Only one stretch of the data is wanted: the line containing "intros [= <-]. simpl.", the line containing "0 ≤ k → free_end", and every line between them, copied exactly.

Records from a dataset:
=== Begin Enclosure ===

(** C6.  On an INTERNAL page whose slot keys are ascending,
    [internal_find_child] computes [pos], the smallest slot index whose
    key is above the search key ([cell_count] when there is none), and
    returns the leftmost child of [reserved] when [pos = 0], the child
    of entry [pos - 1] when [0 < pos < cell_count], and the child of the
    last entry when [pos = cell_count]; in the first two cases the id
    it returns has passed the function's validity check. *)
Theorem internal_find_child_dispatch page key :
  page_level (header page) = INTERNAL →
  0 ≤ cell_count (header page) →
  slots_sorted page →
  let n := cell_count (header page) in
  let pos := find_child_pos page key in
  (0 ≤ pos ≤ n
   ∧ (∀ i, 0 ≤ i < pos → 0 ≤ compare_keys key (slot_key page i))
   ∧ (∀ i, pos ≤ i < n → compare_keys key (slot_key page i) < 0))
  ∧ (pos = 0 → valid_leftmost (reserved (header page)) = true →
       internal_find_child page key = Ok (reserved (header page)))
  ∧ (0 < pos < n → valid_child_id (slot_child page (pos - 1)) = true →
       internal_find_child page key = Ok (slot_child page (pos - 1)))
  ∧ (pos = n → 0 < n →
       internal_find_child page key = Ok (slot_child page (n - 1))).
Proof.
  intros Hlevel Hn Hsorted n pos.
  pose proof (find_child_pos_spec page key Hsorted Hn) as Hpos.
  split; [exact Hpos|].
  unfold internal_find_child. rewrite Hlevel. simpl.
  fold pos. fold n.
  split; [|split].
  - intros -> Hv. simpl. unfold valid_leftmost in Hv. rewrite Hv. reflexivity.
  - intros Hp Hv. unfold valid_child_id in Hv.
    destruct (pos =? 0) eqn:E0; [lia|].
    destruct (pos =? n) eqn:En; [lia|].
    replace ((pos >? 0) && (pos <=? n) && (pos - 1 <? n)) with true by lia.
    apply andb_prop in Hv as [Hv1 Hv2].
    replace (slot_child page (pos - 1) =? 0) with false
      by (symmetry; apply negb_true_iff; exact Hv1).
    replace (slot_child page (pos - 1) >=? 1000000) with false by lia.
    reflexivity.
  - intros Hp Hn0.
    destruct (pos =? 0) eqn:E0; [lia|].
    destruct (pos =? n) eqn:En; [|lia].
    destruct (n =? 0) eqn:En0; [lia|]. reflexivity.
Qed.

Lemma internal_find_child_dispatch_witness :
  find_child_pos two_entry_page (bytes "k") = 1
  ∧ internal_find_child two_entry_page (bytes "k") = Ok 2.
Proof.
  split; [reflexivity|].
  assert (Hsorted : slots_sorted two_entry_page).
  { intros i j Hi Hij Hj. change (cell_count (header two_entry_page)) with 2 in Hj.
    assert (i = 0) as -> by lia. assert (j = 1) as -> by lia.
    vm_compute. reflexivity. }
  assert (Hn : 0 ≤ cell_count (header two_entry_page)) by (simpl; lia).
  destruct (internal_find_child_dispatch two_entry_page (bytes "k")
              eq_refl Hn Hsorted) as (_ & _ & Hmid & _).
  apply Hmid; [vm_compute; split; reflexivity | reflexivity].
Defined.

(** ** The slot directory under [insert_slot] at the end *)

Lemma read_copy_word_eq m dst src :
  read_slot_word (copy_word m dst src) dst = read_slot_word m src.
Proof. unfold copy_word, read_slot_word. rewrite lookup_insert_eq. reflexivity. Qed.

Lemma read_copy_word_ne m dst src a :
  a ≠ dst → read_slot_word (copy_word m dst src) a = read_slot_word m a.
Proof.
  intros Hne. unfold copy_word, read_slot_word.
  rewrite lookup_insert_ne by congruence. reflexivity.
Qed.

(** The first loop of [insert_slot]: copying downwards in ascending
    order moves every word. *)
Lemma insert_slot_shift_down (m : gmap Z Z) (ofe : Z) (k : nat) :
  let m' := foldl (λ m i, copy_word m (ofe - 2 + i * 2) (ofe + i * 2)) m
                  (seqZ 0 (Z.of_nat k)) in
  (∀ i, 0 ≤ i < Z.of_nat k →
        read_slot_word m' (ofe - 2 + i * 2) = read_slot_word m (ofe + i * 2))
  ∧ (∀ a, ofe - 2 + Z.of_nat k * 2 ≤ a → read_slot_word m' a = read_slot_word m a).
Proof.
  induction k as [|k IH].
  - simpl. split; [intros i Hi; lia | reflexivity].
  - rewrite seqZ_S, foldl_app. simpl.
    destruct IH as [IH1 IH2]. split.
    + intros i Hi. destruct (decide (i = Z.of_nat k)) as [->|Hne].
      * rewrite read_copy_word_eq. apply IH2. lia.
      * rewrite read_copy_word_ne by lia. apply IH1. lia.
    + intros a Ha. rewrite read_copy_word_ne by lia. apply IH2. lia.
Qed.

Lemma u16_small z : 0 ≤ z < 65536 → u16 z = z.
Proof. intros H. unfold u16. apply Z.mod_small. lia. Qed.

Lemma assert_that_ok b msg u : assert_that b msg = Ok u → b = true.
Proof. destruct b; [reflexivity | discriminate]. Qed.

Lemma obind_ok {A B} (f : A → Outcome B) (m : Outcome A) (b : B) :
  obind f m = Ok b → ∃ a, m = Ok a ∧ f a = Ok b.
Proof. destruct m; simpl; try discriminate. eauto. Qed.

(** Inversion of a successful run: every bind on the way succeeded. *)
Ltac inv_ok H :=
  unfold mbind, Outcome_bind in H;
  repeat match type of H with
         | obind _ _ = Ok _ =>
             let a := fresh "a" in let Ha := fresh "Ha" in
             apply obind_ok in H as (a & Ha & H)
         end.

(** [insert_slot] at index [cell_count] of a page whose directory holds
    exactly its slots. *)
Lemma insert_slot_append page off page' :
  let k := cell_count (header page) in
  0 ≤ k → 0 ≤ free_end (header page) → free_end (header page) = PAGE_SIZE - 2 * k →
  insert_slot page k off = Ok page' →
  header page' = with_cell_count (with_free_end (header page) (free_end (header page) - 2)) (k + 1)
  ∧ cells page' = cells page
  ∧ (∀ i, 0 ≤ i < k → slot_at page' i = slot_at page i)
  ∧ slot_at page' k = off
  ∧ free_start (header page) ≤ free_end (header page) - 2.
Proof.
  intros k Hk Hfe0 Hfe. unfold insert_slot. fold k.
  assert (Hk' : k ≤ 4096) by (unfold PAGE_SIZE in Hfe; lia).
  rewrite (u16_small (k + 1)) by lia.
  replace (k - k) with 0 by lia. rewrite (seqZ_nil (k + 1) 0) by lia. simpl foldl.
  intros Hins. inv_ok Hins. rename Ha into A1. rename Ha0 into A2.
  apply assert_that_ok in A1, A2. simpl in A1, A2. revert Hins.
  apply Z.leb_le in A2. unfold PAGE_SIZE in A2, Hfe.
  assert (Hfe2 : 2 ≤ free_end (header page)) by lia.
  unfold SIZEOF_slot in *.
  rewrite (u16_small (free_end (header page) - 2)) in * by lia.
  apply Z.leb_le in A1.
  intros [= <-]. simpl.
  destruct (insert_slot_shift_down (slotmem page) (free_end (header page)) (Z.to_nat k))
    as [S1 S2].
  rewrite Z2Nat.id in S1, S2 by lia.
  split; [reflexivity|]. split; [reflexivity|]. split; [|split].
  - intros i Hi. unfold slot_at, slot_ptr. simpl. unfold SIZEOF_slot.
    unfold read_slot_word at 1. rewrite lookup_insert_ne by lia.
    apply S1. lia.
  - unfold slot_at, slot_ptr. simpl. unfold SIZEOF_slot, read_slot_word.
    rewrite lookup_insert_eq. reflexivity.
  - exact A1.
Qed.

Lemma insert_slot_append_ok page off :
  let k := cell_count (header page) in
  0 ≤ k → free_end (header page) = PAGE_SIZE - 2 * k →
  0 ≤ free_start (header page) ≤ free_end (header page) - 2 →
  ∃ page', insert_slot page k off = Ok page'.
Proof.
  intros k Hk Hfe Hfs. unfold insert_slot. fold k.
  unfold PAGE_SIZE, SIZEOF_slot in *.
  rewrite (u16_small (k + 1)) by lia.
  rewrite (u16_small (free_end (header page) - 2)) by lia.
  unfold mbind, Outcome_bind, assert_that. simpl.
  replace (free_start (header page) <=? free_end (header page) - 2) with true by lia.
  simpl. unfold PAGE_SIZE.
  replace ((k + 1) * 2 <=? 8192) with true by lia.
  simpl. eauto.
Qed.

Lemma appended_init pid pt pl : appended (init_page pid pt pl) [].
Proof.
  unfold appended, init_page. simpl. unfold PAGE_SIZE, SIZEOF_PageHeader.
  split; [reflexivity|]. split; [reflexivity|]. split; [lia|].
  intros j c Hj. rewrite lookup_nil in Hj. discriminate.
Qed.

=== End Enclosure ===

## Task response
  intros [= <-]. simpl.
  destruct (insert_slot_shift_down (slotmem page) (free_end (header page)) (Z.to_nat k))
    as [S1 S2].
  rewrite Z2Nat.id in S1, S2 by lia.
  split; [reflexivity|]. split; [reflexivity|]. split; [|split].
  - intros i Hi. unfold slot_at, slot_ptr. simpl. unfold SIZEOF_slot.
    unfold read_slot_word at 1. rewrite lookup_insert_ne by lia.
    apply S1. lia.
  - unfold slot_at, slot_ptr. simpl. unfold SIZEOF_slot, read_slot_word.
    rewrite lookup_insert_eq. reflexivity.
  - exact A1.
Qed.

Lemma insert_slot_append_ok page off :
  let k := cell_count (header page) in
  0 ≤ k → free_end (header page) = PAGE_SIZE - 2 * k →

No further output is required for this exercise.